- **DATA FOR PROCESSING**:
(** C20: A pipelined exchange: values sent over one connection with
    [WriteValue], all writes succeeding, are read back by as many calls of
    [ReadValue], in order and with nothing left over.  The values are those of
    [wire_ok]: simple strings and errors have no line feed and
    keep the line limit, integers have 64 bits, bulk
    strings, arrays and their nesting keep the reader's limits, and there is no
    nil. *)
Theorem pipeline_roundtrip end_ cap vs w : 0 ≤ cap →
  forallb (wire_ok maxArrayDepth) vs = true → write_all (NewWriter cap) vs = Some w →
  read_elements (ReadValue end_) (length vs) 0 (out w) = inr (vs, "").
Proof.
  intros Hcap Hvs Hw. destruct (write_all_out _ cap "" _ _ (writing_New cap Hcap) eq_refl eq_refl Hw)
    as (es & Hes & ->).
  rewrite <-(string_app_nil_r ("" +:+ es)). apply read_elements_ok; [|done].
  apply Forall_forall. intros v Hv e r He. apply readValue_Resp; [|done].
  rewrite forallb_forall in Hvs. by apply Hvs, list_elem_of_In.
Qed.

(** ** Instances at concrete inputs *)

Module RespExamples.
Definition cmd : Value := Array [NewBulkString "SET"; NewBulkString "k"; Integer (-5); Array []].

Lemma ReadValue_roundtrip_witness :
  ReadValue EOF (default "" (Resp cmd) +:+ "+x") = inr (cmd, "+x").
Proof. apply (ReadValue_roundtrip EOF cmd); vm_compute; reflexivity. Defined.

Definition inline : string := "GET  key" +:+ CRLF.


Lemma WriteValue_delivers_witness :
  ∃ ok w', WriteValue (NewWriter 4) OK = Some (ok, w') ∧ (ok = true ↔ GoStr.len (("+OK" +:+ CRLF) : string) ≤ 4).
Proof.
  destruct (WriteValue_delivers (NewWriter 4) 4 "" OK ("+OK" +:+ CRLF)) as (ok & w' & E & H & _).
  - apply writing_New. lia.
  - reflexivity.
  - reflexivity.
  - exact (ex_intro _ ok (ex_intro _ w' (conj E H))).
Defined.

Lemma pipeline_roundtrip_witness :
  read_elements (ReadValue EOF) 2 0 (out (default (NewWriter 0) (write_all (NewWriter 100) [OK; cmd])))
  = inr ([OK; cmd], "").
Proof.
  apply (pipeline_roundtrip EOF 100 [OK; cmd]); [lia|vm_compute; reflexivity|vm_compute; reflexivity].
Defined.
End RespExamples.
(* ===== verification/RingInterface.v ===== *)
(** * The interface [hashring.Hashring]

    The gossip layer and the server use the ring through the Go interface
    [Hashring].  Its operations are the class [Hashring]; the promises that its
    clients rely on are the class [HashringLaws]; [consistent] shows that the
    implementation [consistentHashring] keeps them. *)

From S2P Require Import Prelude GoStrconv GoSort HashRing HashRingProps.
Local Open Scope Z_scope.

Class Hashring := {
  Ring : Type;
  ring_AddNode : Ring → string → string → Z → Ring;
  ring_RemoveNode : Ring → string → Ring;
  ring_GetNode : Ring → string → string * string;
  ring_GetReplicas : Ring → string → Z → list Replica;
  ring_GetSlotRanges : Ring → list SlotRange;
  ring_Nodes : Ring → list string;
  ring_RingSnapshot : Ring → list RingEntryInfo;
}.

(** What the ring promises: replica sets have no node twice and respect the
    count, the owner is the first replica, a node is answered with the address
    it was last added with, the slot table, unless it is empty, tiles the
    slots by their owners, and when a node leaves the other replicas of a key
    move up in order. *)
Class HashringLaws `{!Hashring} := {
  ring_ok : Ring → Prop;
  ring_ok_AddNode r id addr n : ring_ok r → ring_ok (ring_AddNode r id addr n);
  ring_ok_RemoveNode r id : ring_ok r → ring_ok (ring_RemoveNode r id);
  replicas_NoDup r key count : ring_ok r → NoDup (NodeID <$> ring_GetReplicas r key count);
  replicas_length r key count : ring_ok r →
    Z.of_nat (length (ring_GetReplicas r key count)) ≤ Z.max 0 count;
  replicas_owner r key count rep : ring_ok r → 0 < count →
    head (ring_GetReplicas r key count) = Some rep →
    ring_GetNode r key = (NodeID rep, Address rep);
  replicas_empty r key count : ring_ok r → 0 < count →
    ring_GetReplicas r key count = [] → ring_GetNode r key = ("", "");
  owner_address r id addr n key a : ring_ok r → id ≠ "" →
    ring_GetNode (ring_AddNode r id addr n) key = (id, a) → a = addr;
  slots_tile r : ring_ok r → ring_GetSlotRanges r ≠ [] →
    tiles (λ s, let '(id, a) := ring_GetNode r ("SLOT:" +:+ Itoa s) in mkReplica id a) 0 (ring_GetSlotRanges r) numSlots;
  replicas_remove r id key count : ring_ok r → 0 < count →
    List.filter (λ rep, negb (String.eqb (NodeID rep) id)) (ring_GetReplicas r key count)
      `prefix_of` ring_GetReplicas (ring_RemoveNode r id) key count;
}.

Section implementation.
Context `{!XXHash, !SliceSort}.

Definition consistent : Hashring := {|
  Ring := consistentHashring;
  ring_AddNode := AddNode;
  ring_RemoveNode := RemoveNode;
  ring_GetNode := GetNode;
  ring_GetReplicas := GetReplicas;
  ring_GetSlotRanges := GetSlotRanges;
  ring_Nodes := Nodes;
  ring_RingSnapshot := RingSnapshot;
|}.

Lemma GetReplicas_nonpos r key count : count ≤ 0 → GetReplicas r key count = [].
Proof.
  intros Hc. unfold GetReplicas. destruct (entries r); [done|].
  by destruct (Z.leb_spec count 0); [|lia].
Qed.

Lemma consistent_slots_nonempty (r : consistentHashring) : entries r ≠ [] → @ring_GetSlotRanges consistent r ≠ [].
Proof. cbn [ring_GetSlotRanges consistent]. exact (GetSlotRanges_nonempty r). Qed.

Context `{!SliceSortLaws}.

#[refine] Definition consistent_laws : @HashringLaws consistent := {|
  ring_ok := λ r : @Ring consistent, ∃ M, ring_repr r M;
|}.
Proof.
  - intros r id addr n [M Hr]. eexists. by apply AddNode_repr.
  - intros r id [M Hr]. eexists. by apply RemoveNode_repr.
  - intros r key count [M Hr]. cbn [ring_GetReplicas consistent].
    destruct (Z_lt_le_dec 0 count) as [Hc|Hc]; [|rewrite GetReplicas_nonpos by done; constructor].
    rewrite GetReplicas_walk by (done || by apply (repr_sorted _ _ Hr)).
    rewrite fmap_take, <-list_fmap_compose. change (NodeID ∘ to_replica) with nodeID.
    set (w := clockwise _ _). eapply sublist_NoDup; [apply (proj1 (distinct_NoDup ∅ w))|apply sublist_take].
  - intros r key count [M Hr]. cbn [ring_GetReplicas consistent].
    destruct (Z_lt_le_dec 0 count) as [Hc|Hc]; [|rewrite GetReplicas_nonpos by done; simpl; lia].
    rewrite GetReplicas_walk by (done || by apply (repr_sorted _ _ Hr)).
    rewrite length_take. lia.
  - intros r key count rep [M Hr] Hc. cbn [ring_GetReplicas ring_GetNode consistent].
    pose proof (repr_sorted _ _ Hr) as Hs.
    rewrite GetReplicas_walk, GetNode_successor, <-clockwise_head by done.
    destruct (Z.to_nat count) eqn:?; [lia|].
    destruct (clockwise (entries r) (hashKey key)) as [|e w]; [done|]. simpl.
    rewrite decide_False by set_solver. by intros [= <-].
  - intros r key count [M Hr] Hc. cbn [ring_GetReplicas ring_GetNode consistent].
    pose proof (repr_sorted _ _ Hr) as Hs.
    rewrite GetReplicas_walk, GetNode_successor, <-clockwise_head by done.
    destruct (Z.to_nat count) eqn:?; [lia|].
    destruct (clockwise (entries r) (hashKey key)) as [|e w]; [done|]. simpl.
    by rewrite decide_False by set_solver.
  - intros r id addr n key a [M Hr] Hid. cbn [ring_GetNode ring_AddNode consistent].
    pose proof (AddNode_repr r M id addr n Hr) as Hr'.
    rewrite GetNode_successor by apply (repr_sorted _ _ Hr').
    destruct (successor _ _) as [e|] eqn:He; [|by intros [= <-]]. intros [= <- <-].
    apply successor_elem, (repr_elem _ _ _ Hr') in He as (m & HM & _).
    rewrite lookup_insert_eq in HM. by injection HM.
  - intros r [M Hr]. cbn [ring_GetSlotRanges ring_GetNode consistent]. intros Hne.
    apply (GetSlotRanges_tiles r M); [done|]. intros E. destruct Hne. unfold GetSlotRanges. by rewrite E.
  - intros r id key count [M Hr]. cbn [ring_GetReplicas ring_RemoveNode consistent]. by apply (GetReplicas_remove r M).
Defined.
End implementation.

- **WORK INSTRUCTION**: Search the records for lines holding the word "reflexivity", then copy each line you find.

- **OUTPUT FOR THIS EXERCISE**:
Proof. apply (ReadValue_roundtrip EOF cmd); vm_compute; reflexivity. Defined.
  - reflexivity.
  - reflexivity.
  apply (pipeline_roundtrip EOF 100 [OK; cmd]); [lia|vm_compute; reflexivity|vm_compute; reflexivity].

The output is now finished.